Stored data entries:
Definition validateTCPProxies (newYtsaurus : YtsaurusSpec) : ErrorList :=
  each_unique tp_Role "role" (spec_path "tcpProxies")
    (fun path tp => validateInstanceSpec (tp_InstanceSpec tp) path) ∅ 0 (sp_TCPProxies newYtsaurus).

Definition validateDataNodes (newYtsaurus : YtsaurusSpec) : ErrorList :=
  each_unique dn_Name "name" (spec_path "dataNodes")
    (fun path dn => validateInstanceSpec (dn_InstanceSpec dn) path ++
                    require_location (dn_InstanceSpec dn) LocationTypeChunkStore path)
    ∅ 0 (sp_DataNodes newYtsaurus).

(** The name of the decoded container, of what is left of it on an error. *)
Definition sidecar_name (sidecarSpec : string) : string :=
  match container_UnmarshalStrict sidecarSpec with
  | inr sidecar => ct_Name sidecar
  | inl _ => partial_name sidecarSpec
  end.

Fixpoint validateSidecars_from (sidecars : list string) (path : Path) (names : gset string) (i : nat)
    : ErrorList :=
  match sidecars with
  | [] => []
  | sidecarSpec :: sidecars' =>
      match container_UnmarshalStrict sidecarSpec with
      | inl err => [Invalid (index path i) (BadString sidecarSpec) err]
      | inr _ => []
      end ++
      fail_if (bool_decide (sidecar_name sidecarSpec ∈ names))
        (Duplicate (child (index path i) "name") (BadString (sidecar_name sidecarSpec))) ++
      validateSidecars_from sidecars' path ({[ sidecar_name sidecarSpec ]} ∪ names) (S i)
  end.

Definition validateSidecars (sidecars : list string) (path : Path) : ErrorList :=
  validateSidecars_from sidecars path ∅ 0.

(** An optional component that is missing. *)
Definition require_component {A} (o : option A) (field detail : string) : ErrorList :=
  match o with None => [Required (spec_path field) detail] | Some _ => [] end.

Definition require_nodes {A} (l : list A) (field detail : string) : ErrorList :=
  match l with [] => [Required (spec_path field) detail] | _ => [] end.

Definition validateExecNodes (newYtsaurus : YtsaurusSpec) : ErrorList :=
  each_unique en_Name "name" (spec_path "execNodes")
    (fun path en => validateInstanceSpec (en_InstanceSpec en) path ++
                    require_location (en_InstanceSpec en) LocationTypeChunkCache path ++
                    require_location (en_InstanceSpec en) LocationTypeSlots path ++
                    validateSidecars (en_InitContainers en) (child path "initContainers") ++
                    validateSidecars (en_Sidecars en) (child path "sidecars"))
    ∅ 0 (sp_ExecNodes newYtsaurus) ++
  match sp_ExecNodes newYtsaurus with
  | [] => []
  | _ => require_component (sp_Schedulers newYtsaurus) "schedulers"
           "execNodes doesn't make sense without schedulers"
  end.

(** The check of an optional server: nothing when it is absent. *)
Definition validate_optional {A} (o : option A) (check : A -> ErrorList) : ErrorList :=
  match o with Some a => check a | None => [] end.

Definition validateSchedulers (newYtsaurus : YtsaurusSpec) : ErrorList :=
  validate_optional (sp_Schedulers newYtsaurus) (fun s =>
    validateInstanceSpec s (spec_path "schedulers") ++
    require_component (sp_ControllerAgents newYtsaurus) "controllerAgents"
      "schedulers doesn't make sense without controllerAgents").

Definition validateControllerAgents (newYtsaurus : YtsaurusSpec) : ErrorList :=
  validate_optional (sp_ControllerAgents newYtsaurus) (fun s =>
    validateInstanceSpec s (spec_path "controllerAgents") ++
    require_component (sp_Schedulers newYtsaurus) "schedulers"
      "controllerAgents doesn't make sense without schedulers").

Definition validateTabletNodes (newYtsaurus : YtsaurusSpec) : ErrorList :=
  each_unique tn_Name "name" (spec_path "tabletNodes")
    (fun path tn => validateInstanceSpec (tn_InstanceSpec tn) path) ∅ 0 (sp_TabletNodes newYtsaurus).

Definition validateChyt (_ : YtsaurusSpec) : ErrorList := [].

Definition validateStrawberry (newYtsaurus : YtsaurusSpec) : ErrorList :=
  validate_optional (sp_StrawberryController newYtsaurus) (fun _ =>
    require_component (sp_Schedulers newYtsaurus) "schedulers" "schedulers are required for strawberry").

Definition validateQueryTrackers (newYtsaurus : YtsaurusSpec) : ErrorList :=
  validate_optional (sp_QueryTrackers newYtsaurus) (fun s =>
    validateInstanceSpec s (spec_path "queryTrackers") ++
    require_nodes (sp_TabletNodes newYtsaurus) "tabletNodes" "tabletNodes are required for queryTrackers" ++
    require_component (sp_Schedulers newYtsaurus) "schedulers"
      "schedulers are required for queryTrackers").

Definition validateQueueAgents (newYtsaurus : YtsaurusSpec) : ErrorList :=
  validate_optional (sp_QueueAgents newYtsaurus) (fun s =>
    validateInstanceSpec s (spec_path "queueAgents") ++
    require_nodes (sp_TabletNodes newYtsaurus) "tabletNodes" "tabletNodes are required for queueAgents").

Definition validateSpyt (newYtsaurus : YtsaurusSpec) : ErrorList :=
  validate_optional (sp_Spyt newYtsaurus) (fun s =>
    [Invalid (spec_path "spyt") (BadSpyt s) "spyt is deprecated here, use Spyt resource instead"]).

Definition validateYQLAgents (newYtsaurus : YtsaurusSpec) : ErrorList :=
  validate_optional (sp_YQLAgents newYtsaurus) (fun s =>
    validateInstanceSpec s (spec_path "YQLAgents") ++
    require_component (sp_QueryTrackers newYtsaurus) "queryTrackers"
      "yqlAgents doesn't make sense without queryTrackers").

(** The loop over the proxies stops at the first one with the default role. *)
Fixpoint validateUi_from (proxies : list HTTPProxiesSpec) (i : nat) : ErrorList :=
  match proxies with
  | [] => []
  | hp :: proxies' =>
      if decide (hp_Role hp = DefaultHTTPProxyRole) then
        match ht_HTTPSSecret (hp_Transport hp) with
        | None =>
            [Required (child (child (index (spec_path "httpProxies") i) "transport") "httpsSecret")
               ("configured HTTPS for proxy with `" +:+ DefaultHTTPProxyRole +:+
                  "` role is required for ui.secure")%string]
        | Some _ => []
        end
      else validateUi_from proxies' (S i)
  end.

Definition validateUi (newYtsaurus : YtsaurusSpec) : ErrorList :=
  validate_optional (sp_UI newYtsaurus) (fun ui =>
    if ui_Secure ui then validateUi_from (sp_HTTPProxies newYtsaurus) 0 else []).

(** One cluster per namespace. *)
Definition validateExistsYtsaurus (newYtsaurus : Ytsaurus) (e : E) : ErrorList :=
  let '(err, items) := list_Ytsaurus (yt_Namespace newYtsaurus) e in
  let check :=
    if bool_decide (items = [yt_Name newYtsaurus]) then []
    else if (length items =? 0)%nat then []
    else [Forbidden [Child "metadata"; Child "namespace"]
            ("A Ytsaurus object already exists in the given namespace " +:+ yt_Namespace newYtsaurus)%string] in
  match err with
  | Some (false, msg) => [InternalError [Child "k8sClient"] msg]
  | _ => check
  end.

Definition validateYtsaurus (newYtsaurus : Ytsaurus) (oldYtsaurus : option Ytsaurus) (e : E) : ErrorList :=
  let spec := yt_Spec newYtsaurus in
  validateDiscovery spec ++
  validatePrimaryMasters spec (yt_Spec <$> oldYtsaurus) ++
  validateSecondaryMasters spec ++
  validateHTTPProxies spec ++
  validateRPCProxies spec ++
  validateTCPProxies spec ++
  validateDataNodes spec ++
  validateExecNodes spec ++
  validateSchedulers spec ++
  validateControllerAgents spec ++
  validateTabletNodes spec ++
  validateChyt spec ++
  validateStrawberry spec ++
  validateQueryTrackers spec ++
  validateQueueAgents spec ++
  validateSpyt spec ++
  validateYQLAgents spec ++
  validateUi spec ++
  validateExistsYtsaurus newYtsaurus e.

(** ** The webhook *)

Inductive AdmissionError :=
| NewInvalid (group kind name : string) (errs : ErrorList)
| WrongType (message : string).

Definition evaluateYtsaurusValidation (newYtsaurus : Ytsaurus) (oldYtsaurus : option Ytsaurus) (e : E)
    : option AdmissionError :=
  match validateYtsaurus newYtsaurus oldYtsaurus e with
  | [] => None
  | allErrors => Some (NewInvalid "cluster.ytsaurus.tech" "Ytsaurus" (yt_Name newYtsaurus) allErrors)
  end.

(** A [runtime.Object]: a resource, or an object of another type, by its name
    in Go. *)
Definition Object : Type := Ytsaurus + string.

(** The handlers; [None] is a panic.  [ValidateCreate] logs the name before it
    checks the type: reading it from the nil pointer of a failed assertion
    panics.  [%T] of that pointer prints the expected type. *)
Definition ValidateCreate (obj : Object) (e : E) : option (option AdmissionError) :=
  match obj with
  | inl newYtsaurus => Some (evaluateYtsaurusValidation newYtsaurus None e)
  | inr _ => None
  end.

Definition wrong_type : option AdmissionError :=
  Some (WrongType "expected a Ytsaurus but got a *v1.Ytsaurus").

Definition ValidateUpdate (oldObj newObj : Object) (e : E) : option (option AdmissionError) :=
  match oldObj, newObj with
  | inl oldYtsaurus, inl newYtsaurus =>
      Some (evaluateYtsaurusValidation newYtsaurus (Some oldYtsaurus) e)
  | _, _ => Some wrong_type
  end.

Definition ValidateDelete (newObj : Object) (e : E) : option (option AdmissionError) :=
  match newObj with
  | inl _ => Some None
  | inr _ => Some wrong_type
  end.
End Validators.

(** ** What an admitted specification satisfies *)

(** Every location lies under a mount: its path starts with the mount's. *)
Definition locations_mounted (i : InstanceSpec) : Prop :=
  forall l, l ∈ is_Locations i ->
    exists v, v ∈ is_VolumeMounts i /\ String.prefix (vm_MountPath v) (loc_Path l) = true.

Definition valid_instance (i : InstanceSpec) : Prop :=
  is_EnableAntiAffinity i = None /\ locations_mounted i.

Definition has_location (i : InstanceSpec) (t : LocationType) : Prop :=
  exists l, l ∈ is_Locations i /\ loc_LocationType l = t.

- **Goal of the exercise**
Restate word for word the entries above, starting at the line with "(fun path dn" and ending at the line with "sidecarSpec :: sidecars' =>", inclusive, and no others.

- **Result for this task**
    (fun path dn => validateInstanceSpec (dn_InstanceSpec dn) path ++
                    require_location (dn_InstanceSpec dn) LocationTypeChunkStore path)
    ∅ 0 (sp_DataNodes newYtsaurus).

(** The name of the decoded container, of what is left of it on an error. *)
Definition sidecar_name (sidecarSpec : string) : string :=
  match container_UnmarshalStrict sidecarSpec with
  | inr sidecar => ct_Name sidecar
  | inl _ => partial_name sidecarSpec
  end.

Fixpoint validateSidecars_from (sidecars : list string) (path : Path) (names : gset string) (i : nat)
    : ErrorList :=
  match sidecars with
  | [] => []
  | sidecarSpec :: sidecars' =>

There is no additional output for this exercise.